Lemma serve_cluster_node n id :
  segment_ok id → id ≠ "local" →
  status_serve n ("/status/cluster/nodes/" +:+ id) = cluster_getNodeRoute (an_cluster n) id.
Proof.
  intros (Hne&_&_&Hslash) Hlocal. unfold status_serve.
  rewrite (gin_segment _ "/status/cluster/nodes/" "id" id); [done|by exists "/status/cluster/nodes"|by apply (list_elem_of_lookup_2 _ 4)|done|done|done| |done|done].
  simpl. rewrite !Forall_cons, Forall_nil. split_and!; try (by left); [|by right; left|done].
  right; right. split; [done|]. intros Hp. by apply (inj (String.append "/status/cluster/nodes/")) in Hp.
Qed.

Lemma serve_gossip_node n id :
  segment_ok id → status_serve n ("/status/gossip/nodes/" +:+ id) = gossip_getNodeRoute (an_gossip n) id.
Proof.
  intros (Hne&_&_&Hslash). unfold status_serve.
  rewrite (gin_segment _ "/status/gossip/nodes/" "id" id); [done|by exists "/status/gossip/nodes"|by apply (list_elem_of_lookup_2 _ 6)|done|done|done| |done|done].
  simpl. rewrite !Forall_cons, Forall_nil. split_and!; try (by left); [by right; left|done].
Qed.

Lemma serve_endpoints n : status_serve n "/status/upstream/endpoints" = listEndpointsRoute (an_upstreams n) "".
Proof. unfold status_serve. rewrite gin_static; [done| |done]. by apply (list_elem_of_lookup_2 _ 0). Qed.

(** A node whose admin server asks for no credential. *)
Definition open_node (n : admin_node) : Prop :=
  verifier (an_server n) = None ∧ passwords (an_server n) = None ∧ clusterState (an_server n) = Some (an_cluster n).

(** The node a request that names [f] is about, for a node that knows where it
    listens. *)
Definition names_node (net : string → option admin_node) (n0 : admin_node) (f : string) (n : admin_node) : Prop :=
  (f = "" ∨ f = cs_localID (an_cluster n0)) ∧ n = n0 ∨
  f ≠ "" ∧ f ≠ cs_localID (an_cluster n0) ∧ f = cs_localID (an_cluster n) ∧ an_tls n = false ∧
  ∃ m, State_Node (an_cluster n0) f = Some m ∧ net (cn_AdminAddr m) = Some n.

Lemma admin_serve_status HMAC now n u r :
  open_node n → ru_Path u = "/status/" +:+ r →
  admin_serve HMAC now None (an_server n) (status_request u) = forwardInterceptor (an_cluster n) (status_request u).
Proof.
  intros (Hv&Hp&Hc) Hpath. unfold admin_serve, status_request, admin_gate. simpl.
  rewrite Hpath, Hv, Hp, Hc. rewrite !bool_decide_false by (try intros [?|?]; done). done.
Qed.

(** The forward query of a request of the client. *)
Lemma request_forward c path :
  ru_RawQuery (sc_url c) = "" → all_chars plain_char (sc_forward c) = true →
  GetQuery (ru_RawQuery (request_url c path)) "forward" = if decide (sc_forward c = "") then None else Some (sc_forward c).
Proof.
  intros Hq Hf. unfold request_url. simpl. destruct (decide (sc_forward c = "")) as [->|Hne].
  - by rewrite Hq.
  - rewrite decide_True by done. by apply GetQuery_forward.
Qed.

(** A clean path under [/status] reaches the routes of the node the client
    names. *)
Lemma request_reaches HMAC net fuel now n0 n c segs :
  net (ru_Host (sc_url c)) = Some n0 → an_tls n0 = false →
  ru_RawQuery (sc_url c) = "" → ru_Path (sc_url c) = "" ∨ ru_Path (sc_url c) = "/" →
  open_node n0 → open_node n → all_chars plain_char (sc_forward c) = true → names_node net n0 (sc_forward c) n →
  Forall segment_ok segs → segs ≠ [] → 0 < fuel →
  let path := "/" +:+ join_slash ("status" :: segs) in
  http_Do HMAC net fuel now (request_url c path) = Some (status_serve n path).
Proof.
  intros Hnet Htls Hq Hbase Hopen0 Hopen Hplain Hn Hsegs Hne Hfuel path.
  assert (ru_Path (request_url c path) = path) as Hpath.
  { unfold request_url. cbn [ru_Path]. apply path_Join_clean; [done|done|]. by constructor. }
  assert (∃ r, path = "/status/" +:+ r) as [r Hr] by (unfold path; destruct segs as [|s segs]; [done|by eexists]).
  pose proof (request_forward c path Hq Hplain) as Hfwd.
  unfold http_Do. change (ru_Host (request_url c path)) with (ru_Host (sc_url c)). rewrite Hnet. simpl. rewrite Htls. simpl.
  assert (∀ k n', open_node n' → GetQuery (ru_RawQuery (request_url c path)) "forward" = None ∨
      sc_forward c = cs_localID (an_cluster n') →
    admin_handle HMAC net k now n' (request_url c path) = Some (status_serve n' path)) as Hlocal.
  { intros k n' Ho Hf.
    assert (admin_serve HMAC now None (an_server n') (status_request (request_url c path)) = Local) as Hl.
    { rewrite (admin_serve_status _ _ _ _ r) by (done || congruence). unfold forwardInterceptor, status_request.
      cbn [ar_forward]. destruct Hf as [-> |Hf]; [done|]. rewrite Hfwd.
      destruct (decide (sc_forward c = "")); [done|]. by rewrite Hf, decide_True. }
    destruct k; cbn [admin_handle]; by rewrite Hl, Hpath. }
  destruct Hn as [[[Hf|Hf] ->]|(He&Hne0&Hid&Hs&m&Hm&Haddr)].
  - apply Hlocal; [done|]. left. rewrite Hfwd. by rewrite decide_True.
  - apply Hlocal; [done|by right].
  - destruct fuel as [|fuel]; [lia|]. cbn [admin_handle]. rewrite (admin_serve_status _ _ _ _ r) by (done || congruence).
    unfold forwardInterceptor, status_request. cbn [ar_forward]. rewrite Hfwd, !decide_False, Hm by done.
    cbn [Director]. rewrite Haddr, Hs. simpl. apply Hlocal; [done|by right].
Qed.

(** *** The answers *)

Lemma query_json_answer {A} `{JSON A} Do c path (o : option A) :
  Do (request_url c path) = Some (match o with None => (StatusNotFound, "") | Some a => (StatusOK, Marshal a) end) →
  (∀ a, o = Some a → Unmarshal (Marshal a) = Some a) →
  query_json Do c path = match o with None => inl "request: bad status: 404" | Some a => inr a end.
Proof.
  intros Hdo Ha. unfold query_json, Request. rewrite Hdo. destruct o as [a|]; simpl; [|done]. by rewrite Ha.
Qed.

#####

*Your task*: Transcribe the data in full, matching every line exactly.

*Answer to this task*:
Lemma serve_cluster_node n id :
  segment_ok id → id ≠ "local" →
  status_serve n ("/status/cluster/nodes/" +:+ id) = cluster_getNodeRoute (an_cluster n) id.
Proof.
  intros (Hne&_&_&Hslash) Hlocal. unfold status_serve.
  rewrite (gin_segment _ "/status/cluster/nodes/" "id" id); [done|by exists "/status/cluster/nodes"|by apply (list_elem_of_lookup_2 _ 4)|done|done|done| |done|done].
  simpl. rewrite !Forall_cons, Forall_nil. split_and!; try (by left); [|by right; left|done].
  right; right. split; [done|]. intros Hp. by apply (inj (String.append "/status/cluster/nodes/")) in Hp.
Qed.

Lemma serve_gossip_node n id :
  segment_ok id → status_serve n ("/status/gossip/nodes/" +:+ id) = gossip_getNodeRoute (an_gossip n) id.
Proof.
  intros (Hne&_&_&Hslash). unfold status_serve.
  rewrite (gin_segment _ "/status/gossip/nodes/" "id" id); [done|by exists "/status/gossip/nodes"|by apply (list_elem_of_lookup_2 _ 6)|done|done|done| |done|done].
  simpl. rewrite !Forall_cons, Forall_nil. split_and!; try (by left); [by right; left|done].
Qed.

Lemma serve_endpoints n : status_serve n "/status/upstream/endpoints" = listEndpointsRoute (an_upstreams n) "".
Proof. unfold status_serve. rewrite gin_static; [done| |done]. by apply (list_elem_of_lookup_2 _ 0). Qed.

(** A node whose admin server asks for no credential. *)
Definition open_node (n : admin_node) : Prop :=
  verifier (an_server n) = None ∧ passwords (an_server n) = None ∧ clusterState (an_server n) = Some (an_cluster n).

(** The node a request that names [f] is about, for a node that knows where it
    listens. *)
Definition names_node (net : string → option admin_node) (n0 : admin_node) (f : string) (n : admin_node) : Prop :=
  (f = "" ∨ f = cs_localID (an_cluster n0)) ∧ n = n0 ∨
  f ≠ "" ∧ f ≠ cs_localID (an_cluster n0) ∧ f = cs_localID (an_cluster n) ∧ an_tls n = false ∧
  ∃ m, State_Node (an_cluster n0) f = Some m ∧ net (cn_AdminAddr m) = Some n.

Lemma admin_serve_status HMAC now n u r :
  open_node n → ru_Path u = "/status/" +:+ r →
  admin_serve HMAC now None (an_server n) (status_request u) = forwardInterceptor (an_cluster n) (status_request u).
Proof.
  intros (Hv&Hp&Hc) Hpath. unfold admin_serve, status_request, admin_gate. simpl.
  rewrite Hpath, Hv, Hp, Hc. rewrite !bool_decide_false by (try intros [?|?]; done). done.
Qed.

(** The forward query of a request of the client. *)
Lemma request_forward c path :
  ru_RawQuery (sc_url c) = "" → all_chars plain_char (sc_forward c) = true →
  GetQuery (ru_RawQuery (request_url c path)) "forward" = if decide (sc_forward c = "") then None else Some (sc_forward c).
Proof.
  intros Hq Hf. unfold request_url. simpl. destruct (decide (sc_forward c = "")) as [->|Hne].
  - by rewrite Hq.
  - rewrite decide_True by done. by apply GetQuery_forward.
Qed.

(** A clean path under [/status] reaches the routes of the node the client
    names. *)
Lemma request_reaches HMAC net fuel now n0 n c segs :
  net (ru_Host (sc_url c)) = Some n0 → an_tls n0 = false →
  ru_RawQuery (sc_url c) = "" → ru_Path (sc_url c) = "" ∨ ru_Path (sc_url c) = "/" →
  open_node n0 → open_node n → all_chars plain_char (sc_forward c) = true → names_node net n0 (sc_forward c) n →
  Forall segment_ok segs → segs ≠ [] → 0 < fuel →
  let path := "/" +:+ join_slash ("status" :: segs) in
  http_Do HMAC net fuel now (request_url c path) = Some (status_serve n path).
Proof.
  intros Hnet Htls Hq Hbase Hopen0 Hopen Hplain Hn Hsegs Hne Hfuel path.
  assert (ru_Path (request_url c path) = path) as Hpath.
  { unfold request_url. cbn [ru_Path]. apply path_Join_clean; [done|done|]. by constructor. }
  assert (∃ r, path = "/status/" +:+ r) as [r Hr] by (unfold path; destruct segs as [|s segs]; [done|by eexists]).
  pose proof (request_forward c path Hq Hplain) as Hfwd.
  unfold http_Do. change (ru_Host (request_url c path)) with (ru_Host (sc_url c)). rewrite Hnet. simpl. rewrite Htls. simpl.
  assert (∀ k n', open_node n' → GetQuery (ru_RawQuery (request_url c path)) "forward" = None ∨
      sc_forward c = cs_localID (an_cluster n') →
    admin_handle HMAC net k now n' (request_url c path) = Some (status_serve n' path)) as Hlocal.
  { intros k n' Ho Hf.
    assert (admin_serve HMAC now None (an_server n') (status_request (request_url c path)) = Local) as Hl.
    { rewrite (admin_serve_status _ _ _ _ r) by (done || congruence). unfold forwardInterceptor, status_request.
      cbn [ar_forward]. destruct Hf as [-> |Hf]; [done|]. rewrite Hfwd.
      destruct (decide (sc_forward c = "")); [done|]. by rewrite Hf, decide_True. }
    destruct k; cbn [admin_handle]; by rewrite Hl, Hpath. }
  destruct Hn as [[[Hf|Hf] ->]|(He&Hne0&Hid&Hs&m&Hm&Haddr)].
  - apply Hlocal; [done|]. left. rewrite Hfwd. by rewrite decide_True.
  - apply Hlocal; [done|by right].
  - destruct fuel as [|fuel]; [lia|]. cbn [admin_handle]. rewrite (admin_serve_status _ _ _ _ r) by (done || congruence).
    unfold forwardInterceptor, status_request. cbn [ar_forward]. rewrite Hfwd, !decide_False, Hm by done.
    cbn [Director]. rewrite Haddr, Hs. simpl. apply Hlocal; [done|by right].
Qed.

(** *** The answers *)

Lemma query_json_answer {A} `{JSON A} Do c path (o : option A) :
  Do (request_url c path) = Some (match o with None => (StatusNotFound, "") | Some a => (StatusOK, Marshal a) end) →
  (∀ a, o = Some a → Unmarshal (Marshal a) = Some a) →
  query_json Do c path = match o with None => inl "request: bad status: 404" | Some a => inr a end.
Proof.
  intros Hdo Ha. unfold query_json, Request. rewrite Hdo. destruct o as [a|]; simpl; [|done]. by rewrite Ha.
Qed.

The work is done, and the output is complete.